= Juho Annala =

Finnish racing driver (born 1984)

Juho Annala (born February 24, 1984) is a Finnish racing driver.

Annala was born in Lapua. After starting in karting, he moved to Swedish, Finnish, and Nordic Formula Ford in 2004, winning the Nordic championship and coming second in both the Swedish and Finnish championships. In 2005, he moved to the British Formula Three Championship driving for Alan Docking Racing in the national class of the championship. He finished sixth in series points scoring three podium finishes. In 2006, he switched teams to Performance Racing Europe and captured three wins and three pole positions on his way to third in the championship. In 2007, he drove in the International Formula Master series for Jenzer Motorsport and finished eleventh in points with a runner up finish at Brno.

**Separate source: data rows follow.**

(* ===== verification/Prelude.v ===== *)
(** * ExcelAcademy build pipeline: a verification library

    The repository is a static web site with two Node.js build scripts and
    one browser script:
    - [src/build-simple.js]: creates [dist], cleans it ([build], lines
      186-190), walks the source tree ['.'] ([copyFiles], lines 26-79),
      copies every file that is not excluded, minifies HTML, CSS and JS in
      place with three regular-expression pipelines ([minifyFile], lines
      82-129), writes [sitemap.xml] and [robots.txt] (lines 132-178) and
      sums the size of [dist] ([getDirectorySize], lines 215-235);
    - [src/build.js]: the same walk with other exclusion rules, external
      minifiers, gzip and brotli sidecars and a service worker;
    - [src/assets/js/main.js]: menu, anchors, active link, gallery filter,
      contact form and FAQ accordion of the pages.
    The scripts talk to each other only through the file system: one store,
    threaded through every call.

    ** Files
    - [Prelude] (this file): the scope [xa_scope], the error monad [res]
      ([Ok]/[Err], with stdpp's [≫=]) in which a thrown exception is an
      [Err], [res_foldl] for the [for] loops and [reduce], string
      positions ([sdrop], [stake], [sget]), unions of a family of maps
      ([union_family]), the hint database [xa] and the tactic [decide_it].
    - [JsString]: the JavaScript string functions the scripts use, on
      8-bit code units ([\s], [trim], [includes], [endsWith],
      [toLowerCase], [split], [indexOf]).
    - [JsRegex]: [s.replace(/re/g, rep)] as a scan [gsub] over a matcher
      (Section [Gsub]) with its induction principle along the scan, and
      the lemmas that carry a predicate on every character
      ([gsub_from_all_chars]) or on every pair of neighbours
      ([gsub_from_adj_all], under [keeps_adj]) through a scan; the class
      [Shrinking] is the interface between an expression and the scan.
    - [SimpleMinify]: every expression of lines 91-116 as a matcher, the
      three pipelines and [minify_by_type] (the [switch] of lines 87-119);
      the class [FromInput] for expressions whose replacement is made of
      the characters they matched.
    - [Sitemap]: the text of [sitemap.xml], [robots.txt] and [sw.js], and a
      reader of the sitemap format.
    - [NodeFs]: the environment. The file system is a [gmap] from paths
      (lists of segments, ['.'] is [[]]) to entries (a file's text or a
      directory); [existsSync], [mkdirSync] (recursive), [readdirSync]
      (byte order), [lstatSync], [readFileSync], [writeFileSync],
      [copyFileSync], [rmSync] (recursive) and [path.basename], [dirname],
      [extname] are functions of the store that return Node's error codes.
      [fs_wf]: the root is a directory and the parent of every entry is a
      directory (decidable).
    - [SimpleBuild]: the configuration record and Section [Script], one
      definition per function of build-simple.js ([minifyFile],
      [copyFiles], [generateSitemap], [generateRobotsTxt],
      [getDirectorySize], [clean], [build], [main], [exit_code]); Section
      [Walk] states what the walk writes ([walk_out]) and proves that
      [copyFiles] writes exactly that ([copyFiles_walk]) from an invariant
      ([walk_inv]) kept across the loop over a directory's entries.
    - [DirSize]: the size of a tree as a fold over the store and the proof
      that [getDirectorySize] computes it.
    - [SimpleMain]: the run of [main] with the script's own configuration:
      its result ([build_output]), what lies outside [dist], idempotence,
      and an error path.
    - [FullBuild]: build.js. The npm packages are the class [Toolchain]
      (every theorem holds for every instance); [copyFilesFull] is its
      walk with the skip test [full_excluded] and the sidecars
      [write_sidecars]; [buildFull] and [mainFull] the orchestration.
    - [FullExclude]: what one walk of build.js may change
      ([walk_touch], [copyFilesFull_touch], with [changes_within] of
      [NodeFs]) and what it leaves out.
    - [Frontend]: main.js, one Module per feature ([Menu], [Nav],
      [Gallery], [Contact], [Faq]): the DOM state each handler reads and
      writes as a record (class lists as [gset string]), each handler as a
      function, the user's clicks as a step relation.

    ** Theorems
    - The run of build-simple.js (C1-C4): on a well-formed tree the script
      returns, [dist] holds exactly the shown source entries (minified
      text when shorter) and the two generated files, nothing else is
      touched, a second run gives the same store, a directory named
      [sitemap.xml] aborts the build.
    - The minifiers (C5, C6, C8-C11), each for every input: never longer;
      no double whitespace in HTML; the comment rule of line 112 deletes
      the character before [//]; JS and CSS come out on one line (so
      statements that relied on a line break run together); no whitespace
      is left next to an operator in JS or next to [{ } | : ; ,] in CSS,
      string literals and selectors included.
    - The sitemap (C7): reading the document back gives one entry per page.
    - build.js (C12-C15): the run never completes (the walk descends into
      [dist/dist/...]); an HTML page gets sidecars exactly above 1024; a
      file under a directory whose name contains [node_modules] or [.git]
      gets nothing in the build directory; every directory is mirrored.
    - main.js (C16-C23): [aria-expanded] follows the menu; the empty page
      name test is dead; the active link marks; exactly one active filter;
      "load more" progresses, and keeps the gallery filtered only when it
      reveals items of the filter; the form object keeps the last value of
      a name; the FAQ shows at most one answer.

    ** Fuel
    [copyFiles] and [getDirectorySize] recurse on the tree with fuel: the
    theorems assume every source path has fewer segments than the fuel (and
    fuel at least 2, for [dist/sitemap.xml]); one unit is spent per level,
    so this is enough ([copyFiles_walk], [getDirectorySize_spec]). A second
    run needs one more unit: [dist] is one level deeper than the source.
    [gsub] runs with fuel [length s + 1], proved enough by [gsub_go_fuel].
    [copyFilesFull] has fuel too: C12 holds for every fuel, and the other
    theorems of build.js assume a run that returns or give the fuel their
    witness needs.

    ** Not modelled
    Console output; the decoding of UTF-8 (a string is its bytes, so
    [.length] counts bytes, which is what the scripts count on ASCII text);
    symbolic links ([lstat] sees files and directories only); the clock
    (the ISO date is an input); what the npm packages compute (abstract in
    [Toolchain]); in main.js, scrolling, selector syntax and the errors of
    pages lacking an element; the Tailwind configuration, which has no
    behaviour. *)

From Stdlib Require Import Ascii String.
From stdpp Require Export base list gmap strings sorting.
From Stdlib Require Export Lia.

Declare Scope xa_scope.
Delimit Scope xa_scope with xa.
Open Scope stdpp_scope.

Create HintDb xa.
Create Rewrite HintDb xa.

Open Scope xa_scope.

(** Prove a decidable proposition about closed terms by evaluation. *)
Ltac decide_it := apply (bool_decide_unpack _); vm_compute; reflexivity.

(** ** Prefix and suffix of a string by position *)

Fixpoint sdrop (n : nat) (s : string) : string :=
  match n, s with
  | 0, _ => s
  | S n', String _ t => sdrop n' t
  | S _, EmptyString => EmptyString
  end.

Fixpoint stake (n : nat) (s : string) : string :=
  match n, s with
  | 0, _ => EmptyString
  | S n', String c t => String c (stake n' t)
  | S _, EmptyString => EmptyString
  end.

(** The character at a position, [s.charAt(n)] when it exists. *)
Fixpoint sget (n : nat) (s : string) : option ascii :=
  match s with
  | EmptyString => None
  | String c t => match n with 0 => Some c | S n' => sget n' t end
  end.

Lemma sapp_cons (c : ascii) (s t : string) : String c s +:+ t = String c (s +:+ t).
Proof. done. Qed.

Lemma sapp_nil_l (s : string) : "" +:+ s = s.
Proof. done. Qed.

Lemma slen_app (s t : string) :
  String.length (s +:+ t) = String.length s + String.length t.
Proof. induction s as [|c s IH]; [done|]. rewrite sapp_cons; simpl; by rewrite IH. Qed.

Lemma sapp_nil_r (s : string) : s +:+ "" = s.
Proof. induction s as [|c s IH]; [done|]. rewrite sapp_cons; by rewrite IH. Qed.

Lemma sapp_assoc (s t u : string) : s +:+ (t +:+ u) = (s +:+ t) +:+ u.
Proof. induction s as [|c s IH]; [done|]. rewrite !sapp_cons; by rewrite IH. Qed.

Lemma sdrop_length (n : nat) (s : string) :
  String.length (sdrop n s) = String.length s - n.
Proof. revert s; induction n as [|n IH]; intros [|c s]; simpl; auto with lia. Qed.

Lemma stake_length (n : nat) (s : string) :
  String.length (stake n s) = min n (String.length s).
Proof. revert s; induction n as [|n IH]; intros [|c s]; simpl; auto. Qed.

Lemma stake_sdrop (n : nat) (s : string) : stake n s +:+ sdrop n s = s.
Proof.
  revert s; induction n as [|n IH]; intros [|c s]; simpl; auto.
  rewrite sapp_cons. by rewrite IH.
Qed.

Lemma sdrop_app (s t : string) : sdrop (String.length s) (s +:+ t) = t.
Proof. induction s; [done|]. rewrite sapp_cons; simpl; auto. Qed.

Lemma sdrop_all (s : string) : sdrop (String.length s) s = EmptyString.
Proof. induction s; simpl; auto. Qed.

Lemma sdrop_S_cons (n : nat) (c : ascii) (s : string) :
  sdrop (S n) (String c s) = sdrop n s.
Proof. done. Qed.

Lemma sget_sdrop (n m : nat) (s : string) : sget m (sdrop n s) = sget (n + m) s.
Proof. revert s; induction n as [|n IH]; intros [|c s]; simpl; auto. by destruct m. Qed.

Lemma sget_lt (n : nat) (s : string) : n < String.length s -> exists c, sget n s = Some c.
Proof.
  revert n; induction s as [|c s IH]; intros [|n]; simpl; [lia | lia | by eauto |].
  intros ?. apply IH. lia.
Qed.

#[export] Hint Rewrite sapp_cons sapp_nil_l slen_app sdrop_length stake_length sdrop_app : xa.

(** Close a goal about string lengths. *)
Ltac slen := simpl in *; autorewrite with xa in *; simpl in *; lia.

(** ** The error monad of the scripts

    Node's synchronous [fs] calls throw; the scripts either catch the
    exception or let it reach [build]'s [try]. [Err e] is a thrown
    exception, [Ok a] a normal return. *)

Inductive res (E A : Type) : Type :=
| Ok (a : A)
| Err (e : E).
Arguments Ok {E A} a.
Arguments Err {E A} e.

#[export] Instance res_ret {E} : MRet (res E) := fun A a => Ok a.
#[export] Instance res_bind {E} : MBind (res E) :=
  fun A B f m => match m with Ok a => f a | Err e => Err e end.

Lemma res_bind_Ok {E A B} (m : res E A) (f : A -> res E B) (b : B) :
  (m ≫= f) = Ok b <-> exists a, m = Ok a /\ f a = Ok b.
Proof. destruct m; simpl; split; [eauto | intros (?&?&?); congruence | done | intros (?&?&?); done]. Qed.

Lemma res_bind_Ok_l {E A B} (a : A) (f : A -> res E B) : (Ok a ≫= f) = f a.
Proof. done. Qed.

Lemma res_bind_Err_l {E A B} (e : E) (f : A -> res E B) : (Err e ≫= f) = Err e.
Proof. done. Qed.

#[export] Hint Rewrite @res_bind_Ok_l @res_bind_Err_l : xa.

(** Take apart a chain of binds that returned: one hypothesis [E : m = Ok
    x] per step. *)
Ltac res_inv H :=
  repeat match type of H with
  | (_ ≫= _) = Ok _ =>
      let x := fresh "x" in let E := fresh "E" in apply res_bind_Ok in H as (x & E & H)
  end.

(** Left fold of a fallible step over a list: [for (const x of xs) s = f(s, x)]
    where a throw aborts the loop. *)
Fixpoint res_foldl {E A B} (f : A -> B -> res E A) (a : A) (xs : list B) : res E A :=
  match xs with
  | [] => Ok a
  | x :: xs' => f a x ≫= fun a' => res_foldl f a' xs'
  end.

Lemma res_foldl_app {E A B} (f : A -> B -> res E A) a xs ys :
  res_foldl f a (xs ++ ys) = res_foldl f a xs ≫= fun a' => res_foldl f a' ys.
Proof.
  revert a; induction xs as [|x xs IH]; intros a; simpl; [done|].
  destruct (f a x); simpl; auto.
Qed.

Lemma Some_pair_inj {A B} (a c : A) (b d : B) : Some (a, b) = Some (c, d) -> a = c /\ b = d.
Proof. by intros [= -> ->]. Qed.

Lemma res_foldl_preserves {E A B} (P : A -> Prop) (step : A -> B -> res E A) (a a' : A) (xs : list B) :
  (forall a x a', P a -> step a x = Ok a' -> P a') ->
  P a -> res_foldl step a xs = Ok a' -> P a'.
Proof.
  intros Hstep. revert a; induction xs as [|x xs IH]; intros a Ha; simpl; [by intros [= <-]|].
  destruct (step a x) as [a1|] eqn:Hs; [|done]. simpl. apply IH. by eapply Hstep.
Qed.

(** ** Unions of a family of maps indexed by a list

    A directory's contents is the union, over its entries, of what lies at
    and below each entry; these are the lookups in such a union. *)

Section union_family.
Context {K A : Type} `{Countable K}.

Definition union_family {I : Type} (F : I -> gmap K A) (l : list I) : gmap K A :=
  foldr (fun x acc => F x ∪ acc) ∅ l.

Lemma union_family_lookup_None {I : Type} (F : I -> gmap K A) (l : list I) (k : K) :
  (forall x, x ∈ l -> F x !! k = None) -> union_family F l !! k = None.
Proof.
  induction l as [|x l IH]; intros Hk; simpl; [apply lookup_empty|].
  apply lookup_union_None. split; [apply Hk; by left|]. apply IH. intros y Hy. apply Hk. by right.
Qed.

Lemma union_family_lookup_in {I : Type} `{EqDecision I} (F : I -> gmap K A) (l : list I) (x : I) (k : K) :
  x ∈ l -> (forall y, y ∈ l -> y <> x -> F y !! k = None) ->
  union_family F l !! k = F x !! k.
Proof.
  induction l as [|y l IH]; intros Hx Hoth; [by apply elem_of_nil in Hx|]. simpl.
  destruct (decide (y = x)) as [->|Hyx].
  - destruct (F x !! k) eqn:E; [rewrite lookup_union_l'; [done | by rewrite E]|].
    rewrite lookup_union_r by done. apply union_family_lookup_None.
    intros z Hz. destruct (decide (z = x)) as [->|Hzx]; [done|]. apply Hoth; [by right|done].
  - rewrite lookup_union_r by (apply Hoth; [by left|done]).
    apply elem_of_cons in Hx as [->|Hx]; [done|]. apply IH; [done|].
    intros z Hz. apply Hoth. by right.
Qed.

Lemma union_family_disjoint {I : Type} (F : I -> gmap K A) (l : list I) (x : I) :
  (forall y, y ∈ l -> F x ##ₘ F y) -> F x ##ₘ union_family F l.
Proof.
  induction l as [|y l IH]; intros Hd; simpl; [apply map_disjoint_empty_r|].
  apply map_disjoint_union_r_2; [apply Hd; by left|]. apply IH. intros z Hz. apply Hd. by right.
Qed.
End union_family.

(** A fold that returns went through every element: for an invariant [P]
    of the steps, some state satisfying [P] made the step on [x]. *)
Lemma res_foldl_Ok_elem {E A B} (P : A -> Prop) (step : A -> B -> res E A) (a b : A) (xs : list B) (x : B) :
  (forall a x a', P a -> step a x = Ok a' -> P a') ->
  P a -> res_foldl step a xs = Ok b -> x ∈ xs ->
  exists a1 a2, P a1 /\ step a1 x = Ok a2.
Proof.
  intros Hstep. revert a; induction xs as [|y xs IH]; intros a Ha; simpl; [by intros _ ?%elem_of_nil|].
  destruct (step a y) as [a1|] eqn:Hs; [|done]. simpl. intros Hf [->|Hx]%elem_of_cons.
  - by exists a, a1.
  - apply (IH a1); [by eapply Hstep | done | done].
Qed.

Lemma sapp_inv_l (s a b : string) : s +:+ a = s +:+ b -> a = b.
Proof. induction s as [|c s IH]; [done|]. rewrite !sapp_cons. intros [= H]. by apply IH. Qed.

Annala drove in the 2008 Grand Prix of Long Beach, the final Champ Car race, for Rocketsports but was knocked out by mechanical problems after 42 laps after qualifying last. Later in the year, he made two starts in the Finnish Super Touring Championship.

==IndyCar==

Year: Team; No.; Chassis; Engine; 1; 2; 3; 4; 5; 6; 7; 8; 9; 10; 11; 12; 13; 14; 15; 16; 17; 18; 19; Rank; Points; Ref
2008: Rocketsports; 10; Panoz DP01; Cosworth; HMS; STP; MOT^{1}; LBH^{1} 18; KAN; IND; MIL; TXS; IOW; RIR; WGL; NSH; MDO; EDM; KTY; SNM; DET; CHI; SRF^{2}; 47th; 0

¹ Run on same day.

² Non-points-paying, exhibition race.